Academic background
- Education: BA, 1988, Harvard University BSN, Johns Hopkins School of Nursing MSN, 1998, University of Maryland PhD, Johns Hopkins University

Academic work
- Institutions: Johns Hopkins School of Nursing

= Sarah Szanton =

American nurse practitioner and nursing school dean

Sarah Loeb Szanton is an American nurse practitioner who focuses on geriatric nursing research. As of 2021, she is the Dean of the Johns Hopkins School of Nursing.

==Early life and education==
Szanton was born in Washington, D.C., in 1966 and raised mostly in Washington, D.C., the youngest of three children. In 1984 she graduated from the Sidwell Friends School, a Quaker school in Washington. Her parents, Peter Szanton and Eleanor Stokes Szanton encouraged their children to be public-spirited. Peter was a private consultant to non-profits and the former President of the New York office of the Rand Corporation. Eleanor was the executive director of the advocacy group Zero to Three.

Szanton completed her Bachelor of Arts at Harvard University in 1988 and her Bachelors of Science in Nursing from the Johns Hopkins School of Nursing. She left JHU to attend the University of Maryland for her Masters of Science in Nursing in 1998 before returning to JHU for her PhD.

==Career==
Following her PhD, Szanton worked as a nurse practitioner working with elderly patients in West Baltimore. She eventually joined the faculty at Johns Hopkins School of Nursing where she focused on promoting the health of low-income minority older adults. In 2008, Szanton received funding to systematically evaluate health outcomes of ElderSHINE (Support, Honor, Inspire, Nurture, Evolve) by comparing 25 new participants randomly assigned to intervention or to social support control groups on behavioral, social and biological measures. Szanton was later the recipient of the 2009-2011 John A. Hartford Foundation Claire M. Fagin Fellowship in geriatric nursing research.

In 2011, Szanton established Community Aging in Place—Advancing Better Living for Elders (CAPABLE) to "determine effect size and acceptability of a multicomponent behavior and home repair intervention for low-income disabled older adults." In 2014, it received federal funding to run a three-year trial prior to being offered nationally to all Medicaid recipients under a provision of the Affordable Care Act.
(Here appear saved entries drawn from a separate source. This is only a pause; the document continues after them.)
Inductive term : Type :=
| Function (name : string) (shape : list Z) (degree : Z)
| Coefficient (name : string) (shape : list Z)
| Inner (a b : term)
| Grad (a : term)
| Div (a : term)
| Curl (a : term)
| Product (a b : term)
| Difference (a b : term).

Fixpoint shape (t : term) : list Z :=
  match t with
  | Function _ s _ => s
  | Coefficient _ s => s
  | Inner _ _ => []
  | Grad a => shape a ++ [2%Z]
  | Div a => removelast (shape a)
  | Curl a =>
      match shape a with
      | [] => [2%Z]
      | [2%Z] => []
      | s => s
      end
  | Product a b =>
      match shape a, shape b with
      | [], s => s
      | s, [] => s
      | [i; _], [_] => [i]
      | [i; _], [_; j] => [i; j]
      | _, _ => []
      end
  | Difference a _ => shape a
  end.

Definition class_name (t : term) : string :=
  match t with
  | Function _ _ _ => "firedrake.function.Function"
  | Coefficient _ _ => "ufl.coefficient.Coefficient"
  | Inner _ _ => "ufl.tensoralgebra.Inner"
  | Grad _ => "ufl.differentiation.Grad"
  | Div _ => "ufl.differentiation.Div"
  | Curl _ => "ufl.differentiation.Curl"
  | Product _ _ => "ufl.algebra.Product"
  | Difference _ _ => "ufl.algebra.Sum"
  end.

Definition is_function (t : term) : bool :=
  match t with Function _ _ _ => true | _ => false end.

Definition degree_of (t : term) : Z :=
  match t with Function _ _ d => d | _ => 0%Z end.

Definition ufl_error (msg : string) : exn := Exn "UFLException" [PyStr msg].

Definition same_shape (a b : term) : bool :=
  if list_eq_dec Z.eq_dec (shape a) (shape b) then true else false.

Definition inner_op (a b : term) : exn + term :=
  if same_shape a b then inr (Inner a b)
  else inl (ufl_error "Shapes do not match").

Definition div_op (a : term) : exn + term :=
  match shape a with
  | [] => inl (ufl_error "Can't take the divergence of a scalar.")
  | _ => inr (Div a)
  end.

Definition curl_op (a : term) : exn + term :=
  match shape a with
  | [] | [2%Z] | [3%Z] => inr (Curl a)
  | _ => inl (ufl_error "Curl requires a scalar, 2D vector or 3D vector.")
  end.

Definition mul_op (a b : term) : exn + term :=
  match shape a, shape b with
  | [], _ | _, [] | [_; _], [_] | [_; _], [_; _] => inr (Product a b)
  | _, _ => inl (ufl_error "Invalid ranks in product.")
  end.

Definition sub_op (a b : term) : exn + term :=
  if same_shape a b then inr (Difference a b)
  else inl (ufl_error "Can't add expressions with different shapes.").

Definition collaborators (engine : list term -> exn + Z) : Collaborators :=
  {| Expr := term;
     Form := list term;
     Measure := unit;
     Mesh := string;
     scalar := Z;
     inner := inner_op;
     grad := fun a => inr (Grad a);
     div := div_op;
     curl := curl_op;
     dx := tt;
     expr_mul := mul_op;
     expr_sub := sub_op;
     integral := fun e _ => inr [e];
     form_add := fun f g => inr (f ++ g);
     ufl_shape := shape;
     type_of := class_name;
     isinstance_Function := is_function;
     element_degree := degree_of;
     assemble_engine := engine;
     is_negative := fun a => (a <? 0)%Z;
     real_sqrt := Z.sqrt;
     real_sqrt_not_negative :=
       fun a _ => proj2 (Z.ltb_ge (Z.sqrt a) 0) (Z.sqrt_nonneg a) |}.

(** An engine that returns the same value for every form, and
    collaborators built on it. *)
Definition constant_engine (x : Z) : list term -> exn + Z :=
  fun _ => inr x.
Definition real_root (x : Z) : Collaborators :=
  collaborators (constant_engine x).

(** An engine that fails on every form, and collaborators built on it. *)
Definition singular : exn := Exn "ConvergenceError" [PyStr "singular system"].
Definition failing_engine : list term -> exn + Z := fun _ => inl singular.
Definition failing : Collaborators := collaborators failing_engine.

Definition f : term := Function "f" [] 1.
Definition w : term := Function "w" [2%Z] 1.
Definition tensor : term := Function "T" [2%Z; 2%Z] 1.
Definition u_vec : term := Coefficient "u" [2%Z].
Definition u_sym : term := Coefficient "u" [].
Definition u_p1 : term := Function "u" [] 1.
Definition u_p1_vec : term := Function "u" [2%Z] 1.
Definition u_p2 : term := Function "u" [] 2.
Definition uh_p2 : term := Function "uh" [] 2.
Definition uh_p2_vec : term := Function "uh" [2%Z] 2.
Definition uh_p2_vec3 : term := Function "uh" [3%Z] 2.
Definition uh_sym : term := Coefficient "uh" [].
Definition uh_vec_sym : term := Coefficient "uh" [3%Z].

End Demo.

(** ** Lower-casing and white space *)

Lemma is_space_lower_ascii (c : ascii) : is_space (lower_ascii c) = is_space c.
Proof.
  destruct c as [b0 b1 b2 b3 b4 b5 b6 b7].
  destruct b0, b1, b2, b3, b4, b5, b6, b7; reflexivity.
Qed.

Lemma has_space_lower (s : string) : has_space (lower s) = has_space s.
Proof.
  induction s as [|c s IH]; simpl.
  - reflexivity.
  - now rewrite is_space_lower_ascii, IH.
Qed.

Lemma leading_space_has_space (s : string) :
  leading_space s = true -> has_space s = true.
Proof.
  destruct s as [|c s]; simpl; intros H.
  - discriminate.
  - now rewrite H.
Qed.

Lemma trailing_space_has_space (s : string) :
  trailing_space s = true -> has_space s = true.
Proof.
  induction s as [|c s IH]; intros H.
  - discriminate.
  - destruct s as [|d s].
    + simpl in *. now rewrite H.
    + change (trailing_space (String d s) = true) in H.
      change (is_space c || has_space (String d s) = true).
      rewrite (IH H). apply orb_true_r.
Qed.

Lemma supported_no_space (s : string) :
  In s supported_types -> has_space s = false.
Proof.
  unfold supported_types. simpl.
  intros [<- | [<- | [<- | [<- | []]]]]; reflexivity.
Qed.

Lemma space_not_supported (k : string) :
  has_space k = true -> ~ In (lower k) supported_types.
Proof.
  intros Hk Hin. apply supported_no_space in Hin.
  rewrite has_space_lower in Hin. congruence.
Qed.

(** ** Strings: cancelling a common suffix *)

Lemma length_append (a b : string) :
  String.length (a ++ b) = String.length a + String.length b.
Proof. induction a as [|c a IH]; simpl; [reflexivity | now rewrite IH]. Qed.

Lemma append_cancel_r (a b s : string) :
  (a ++ s = b ++ s)%string -> a = b.
Proof.
  revert b. induction a as [|c a IH]; intros [|d b] H.
  - reflexivity.
  - apply (f_equal String.length) in H. simpl in H.
    rewrite length_append in H. lia.
  - apply (f_equal String.length) in H. simpl in H.
    rewrite length_append in H. lia.
  - simpl in H. injection H as Hc H. subst d. f_equal. now apply IH.
Qed.

(** ** The branch selected *)

Lemma kind_of_supported (k : string) :
  In (lower k) supported_types <-> exists kd, kind_of k = Some kd.
Proof.
  unfold supported_types, kind_of. simpl. split.
  - intros [H | [H | [H | [H | []]]]]; rewrite <- H; simpl; eauto.
  - intros [kd H].
    destruct (lower k =? "l2") eqn:E1;
      [apply String.eqb_eq in E1; auto|].
    destruct (lower k =? "h1") eqn:E2;
      [apply String.eqb_eq in E2; auto|].
    destruct (lower k =? "hdiv") eqn:E3;
      [apply String.eqb_eq in E3; auto|].
    destruct (lower k =? "hcurl") eqn:E4;
      [apply String.eqb_eq in E4; auto 6|].
    discriminate.
Qed.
As a result of her research, Szanton was elected a member of the American Academy of Nursing and appointed director of Johns Hopkins Nursing PhD program. In 2016, Szanton was named one of the top 50 "2016 Influencers in Aging" by Next Avenue, a digital publication covering issues for older Americans.

While serving in these roles, in 2017, Szanton was named director of the Johns Hopkins School of Nursing Center for Innovative Care in Aging. Following this, she was named an American Academy of Nursing Edge Runner in honor of her research that improves health, impact cost, and influence policy. Prior to the 2018–19 academic year, Szanton was appointed the Endowed Professor in Health Equity and Social Justice. At the conclusion of the winter semester, Szanton was also inducted into the Sigma Theta Tau International Honor Society of Nursing 2019 International Nurse Researcher Hall of Fame.

During the COVID-19 pandemic, Szanton advocated for better care for the elderly living in nursing homes. In 2021, she was appointed Dean of Johns Hopkins School of Nursing after stepping down from the School of Nursing Dean Search Committee. Szanton was later elected a member of the National Academy of Medicine for "pioneering new approaches to reducing health disparities among low-income older adults."